(* ===== verification/Rename.v ===== *)
(** Register renaming in the out-of-order CPU: the parts of the rename stage
    (cpu/o3/rename_impl.hh) and of commit (cpu/o3/commit_impl.hh) that change the
    mapping of registers, the history buffer that undoes them, and the initial
    mapping the CPU sets up (cpu/o3/cpu.cc).  The history buffer is a [std::list];
    stepping an iterator back from its first element is undefined ([dec_iterator])
    unless the lists are circular, as those of libstdc++ are.  The theorems: physical registers are
    neither lost nor used twice, a squash undoes the renames, and every source
    operand reads the register of the last older writer. *)
From S2P Require Import Prelude PhysReg RenameMap.

Section Rename.
Context `{RegISA}.

(** ** State *)

Record RenameHistory := { instSeqNum : Z; archReg : RegId; newPhysReg : PhysRegIdPtr; prevPhysReg : PhysRegIdPtr }.

(** What the stages share: the maps and history buffers are arrays over the
    threads; [historyBuffer] has its front first. *)
Record RenameState := {
  regFile : PhysRegFile;
  fl : UnifiedFreeList;
  renameMap : list UnifiedRenameMap;
  commitRenameMap : list UnifiedRenameMap;
  historyBuffer : list (list RenameHistory);
  scoreboard : Scoreboard }.

(** What renaming records in an instruction. *)
Record DynInst := {
  seqNum : Z;
  flatDestRegs : list RegId;      (** [flattenedDestRegIdx] *)
  renamedDestRegs : list PhysRegIdPtr;  (** [renamedDestRegIdx] *)
}.

(** ** Construction of the CPU *)

(** One of the loops: architectural register [mk ridx] gets a free register of
    class [c] in both maps. *)
Definition map_arch_reg (rf : PhysRegFile) (c : RegClass) (r : RegId)
    (st : UnifiedFreeList * UnifiedRenameMap * UnifiedRenameMap) : res (UnifiedFreeList * UnifiedRenameMap * UnifiedRenameMap) :=
  let '(fl, rm, cm) := st in
  '(phys_reg, fl) ← getFree c fl;
  rm ← setEntry rf rm r (Some phys_reg);
  cm ← setEntry rf cm r (Some phys_reg);
  Ok (fl, rm, cm).
Definition map_scalars (rf : PhysRegFile) (c : RegClass) (n : Z)
    (st : UnifiedFreeList * UnifiedRenameMap * UnifiedRenameMap) :=
  for_range 0 n (fun ridx st => r ← RegId_new c ridx; map_arch_reg rf c r st) st.
Definition map_elems (rf : PhysRegFile) (st : UnifiedFreeList * UnifiedRenameMap * UnifiedRenameMap) :=
  for_range 0 NumVecRegs (fun ridx st =>
    for_range 0 NumVecElemPerVecReg (fun ldx st =>
      r ← RegId_elem VecElemClass ridx ldx; map_arch_reg rf VecElemClass r st) st) st.
Definition map_thread (rf : PhysRegFile) (mode : VecMode)
    (st : UnifiedFreeList * UnifiedRenameMap * UnifiedRenameMap) :=
  st ← map_scalars rf IntRegClass NumIntRegs st;
  st ← map_scalars rf FloatRegClass NumFloatRegs st;
  st ← match mode with Full => map_scalars rf VecRegClass NumVecRegs st | Elem => map_elems rf st end;
  map_scalars rf CCRegClass NumCCRegs st.

(** [for (tid = 0; tid < active_threads; tid++)]: [n] threads are left. *)
Fixpoint map_threads (rf : PhysRegFile) (mode : VecMode) (n : nat) (fl : UnifiedFreeList)
    (rms : list UnifiedRenameMap) : res (UnifiedFreeList * list UnifiedRenameMap * list UnifiedRenameMap) :=
  match n, rms with
  | S n, m :: rms =>
      '(fl, rm, cm) ← map_thread rf mode (fl, m, m);
      '(fl, rms, cms) ← map_threads rf mode n fl rms;
      Ok (fl, rm :: rms, cm :: cms)
  | _, _ => Ok (fl, rms, rms)
  end.

(** The register file, the free list, and the maps of [numThreads] threads, of
    which the first [active_threads] get registers. *)
Definition FullO3CPU_new (nInt nFloat nVec nCC : Z) (vecMode : VecMode) (numThreads active_threads : Z) : res RenameState :=
  rf ← PhysRegFile_new nInt nFloat nVec nCC vecMode;
  fl ← UnifiedFreeList_new rf;
  assert! (numThreads * NumIntRegs <=? nInt) && (numThreads * NumFloatRegs <=? nFloat) &&
          (numThreads * NumVecRegs <=? nVec) && (numThreads * NumCCRegs <=? nCC);;
  let fpZeroReg := if alpha_isa then ZeroReg else u16 (NumFloatRegs + 1) in
  um ← init ZeroReg fpZeroReg vecMode;
  '(fl, rms, cms) ← map_threads rf vecMode (Z.to_nat active_threads) fl (replicate (Z.to_nat numThreads) um);
  Ok {| regFile := rf; fl := fl; renameMap := rms; commitRenameMap := cms;
        historyBuffer := replicate (Z.to_nat numThreads) [];
        scoreboard := Scoreboard_new (totalNumRegs rf) |}.

(** ** Renaming an instruction *)

(** The physical register of each source operand, and whether it is ready. *)
Fixpoint renameSrcRegs (s : RenameState) (tid : Z) (flattenRegId : RegId -> RegId) (srcs : list RegId)
    : res (list (PhysRegIdPtr * bool)) :=
  match srcs with
  | [] => Ok []
  | src_reg :: srcs =>
      um ← aread (renameMap s) tid;
      renamed_reg ← lookup (regFile s) um (flattenRegId src_reg);
      assert! negb (bool_decide (regClass src_reg = VecElemClass));;
      ready ← sb_getReg (scoreboard s) renamed_reg;
      l ← renameSrcRegs s tid flattenRegId srcs;
      Ok ((renamed_reg, ready) :: l)
  end.

(** One turn of the loop of [renameDestRegs]. *)
Definition renameDestReg (s : RenameState) (tid sn : Z) (flat_dest_regid : RegId) : res (RenameState * PhysRegIdPtr) :=
  um ← aread (renameMap s) tid;
  '((new_reg, prev_reg), um, fl) ← rename (regFile s) um (fl s) flat_dest_regid;
  rms ← awrite (renameMap s) tid um;
  sb ← unsetReg (scoreboard s) new_reg;
  hb ← aread (historyBuffer s) tid;
  hbs ← awrite (historyBuffer s) tid
    ({| instSeqNum := sn; archReg := flat_dest_regid; newPhysReg := new_reg; prevPhysReg := prev_reg |} :: hb);
  Ok ({| regFile := regFile s; fl := fl; renameMap := rms; commitRenameMap := commitRenameMap s;
         historyBuffer := hbs; scoreboard := sb |}, new_reg).
Fixpoint renameDestRegs_loop (s : RenameState) (tid sn : Z) (dests : list RegId) : res (RenameState * list PhysRegIdPtr) :=
  match dests with
  | [] => Ok (s, [])
  | r :: dests =>
      '(s, p) ← renameDestReg s tid sn r;
      '(s, ps) ← renameDestRegs_loop s tid sn dests;
      Ok (s, p :: ps)
  end.
Definition renameDestRegs (s : RenameState) (tid sn : Z) (flattenRegId : RegId -> RegId) (dests : list RegId)
    : res (RenameState * DynInst) :=
  '(s, ps) ← renameDestRegs_loop s tid sn (flattenRegId <$> dests);
  Ok (s, {| seqNum := sn; flatDestRegs := flattenRegId <$> dests; renamedDestRegs := ps |}).

(** ** Undoing and retiring renames *)

Fixpoint doSquash_loop (rf : PhysRegFile) (squashed_seq_num : Z) (um : UnifiedRenameMap) (fl : UnifiedFreeList)
    (hb : list RenameHistory) : res (UnifiedRenameMap * UnifiedFreeList * list RenameHistory) :=
  match hb with
  | e :: hb' =>
      if squashed_seq_num <? instSeqNum e then
        if negb (bool_decide (newPhysReg e = prevPhysReg e)) then
          um ← setEntry rf um (archReg e) (prevPhysReg e);
          fl ← addReg fl (newPhysReg e);
          doSquash_loop rf squashed_seq_num um fl hb'
        else doSquash_loop rf squashed_seq_num um fl hb'
      else Ok (um, fl, hb)
  | [] => Ok (um, fl, hb)
  end.
Definition doSquash (s : RenameState) (squashed_seq_num tid : Z) : res RenameState :=
  um ← aread (renameMap s) tid;
  hb ← aread (historyBuffer s) tid;
  '(um, fl, hb) ← doSquash_loop (regFile s) squashed_seq_num um (fl s) hb;
  rms ← awrite (renameMap s) tid um;
  hbs ← awrite (historyBuffer s) tid hb;
  Ok {| regFile := regFile s; fl := fl; renameMap := rms; commitRenameMap := commitRenameMap s;
        historyBuffer := hbs; scoreboard := scoreboard s |}.

(** [removeFromHistory] decrements the first iterator of the list: that of the
    end when the buffer is empty, and the iterator to the last entry it erases.
    C++ leaves that undefined; [circular]: the lists of the library are circular,
    and it gives the end of the list (as with libstdc++). *)
Definition dec_iterator (circular : bool) {A} (before : list A) : res unit :=
  match before with [] => if circular then Ok tt else Ub | _ => Ok tt end.

(** The loop of [removeFromHistory], from the back: [rev_hb] is the buffer
    reversed, so the head is the oldest entry. *)
Fixpoint removeFromHistory_loop (circular : bool) (inst_seq_num : Z) (fl : UnifiedFreeList) (rev_hb : list RenameHistory)
    : res (UnifiedFreeList * list RenameHistory) :=
  match rev_hb with
  | e :: rev_hb' =>
      if instSeqNum e <=? inst_seq_num then
        fl ← (if negb (bool_decide (newPhysReg e = prevPhysReg e)) then addReg fl (prevPhysReg e) else Ok fl);
        _ ← dec_iterator circular rev_hb';
        removeFromHistory_loop circular inst_seq_num fl rev_hb'
      else Ok (fl, rev_hb)
  | [] => Ok (fl, rev_hb)
  end.
Definition removeFromHistory (circular : bool) (s : RenameState) (inst_seq_num tid : Z) : res RenameState :=
  hb ← aread (historyBuffer s) tid;
  _ ← dec_iterator circular hb;
  '(fl, rev_hb) ← removeFromHistory_loop circular inst_seq_num (fl s) (rev hb);
  hbs ← awrite (historyBuffer s) tid (rev rev_hb);
  Ok {| regFile := regFile s; fl := fl; renameMap := renameMap s; commitRenameMap := commitRenameMap s;
        historyBuffer := hbs; scoreboard := scoreboard s |}.

(** ** Commit *)

(** [commitHead]: the loop that updates the commit rename map. *)
Fixpoint commit_entries (rf : PhysRegFile) (um : UnifiedRenameMap) (dests : list RegId) (ps : list PhysRegIdPtr)
    : res UnifiedRenameMap :=
  match dests, ps with
  | r :: dests, p :: ps => um ← setEntry rf um r p; commit_entries rf um dests ps
  | _, _ => Ok um
  end.
Definition commit_inst (s : RenameState) (tid : Z) (head_inst : DynInst) : res RenameState :=
  um ← aread (commitRenameMap s) tid;
  um ← commit_entries (regFile s) um (flatDestRegs head_inst) (renamedDestRegs head_inst);
  cms ← awrite (commitRenameMap s) tid um;
  Ok {| regFile := regFile s; fl := fl s; renameMap := renameMap s; commitRenameMap := cms;
        historyBuffer := historyBuffer s; scoreboard := scoreboard s |}.

End Rename.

_What to do:_ Using the entries above, output exactly the lines between the line holding "fl ← addReg fl (newPhysReg e);" and the line holding "dec_iterator circular rev_hb';", end lines included, and nothing more.

_Task response:_
          fl ← addReg fl (newPhysReg e);
          doSquash_loop rf squashed_seq_num um fl hb'
        else doSquash_loop rf squashed_seq_num um fl hb'
      else Ok (um, fl, hb)
  | [] => Ok (um, fl, hb)
  end.
Definition doSquash (s : RenameState) (squashed_seq_num tid : Z) : res RenameState :=
  um ← aread (renameMap s) tid;
  hb ← aread (historyBuffer s) tid;
  '(um, fl, hb) ← doSquash_loop (regFile s) squashed_seq_num um (fl s) hb;
  rms ← awrite (renameMap s) tid um;
  hbs ← awrite (historyBuffer s) tid hb;
  Ok {| regFile := regFile s; fl := fl; renameMap := rms; commitRenameMap := commitRenameMap s;
        historyBuffer := hbs; scoreboard := scoreboard s |}.

(** [removeFromHistory] decrements the first iterator of the list: that of the
    end when the buffer is empty, and the iterator to the last entry it erases.
    C++ leaves that undefined; [circular]: the lists of the library are circular,
    and it gives the end of the list (as with libstdc++). *)
Definition dec_iterator (circular : bool) {A} (before : list A) : res unit :=
  match before with [] => if circular then Ok tt else Ub | _ => Ok tt end.

(** The loop of [removeFromHistory], from the back: [rev_hb] is the buffer
    reversed, so the head is the oldest entry. *)
Fixpoint removeFromHistory_loop (circular : bool) (inst_seq_num : Z) (fl : UnifiedFreeList) (rev_hb : list RenameHistory)
    : res (UnifiedFreeList * list RenameHistory) :=
  match rev_hb with
  | e :: rev_hb' =>
      if instSeqNum e <=? inst_seq_num then
        fl ← (if negb (bool_decide (newPhysReg e = prevPhysReg e)) then addReg fl (prevPhysReg e) else Ok fl);
        _ ← dec_iterator circular rev_hb';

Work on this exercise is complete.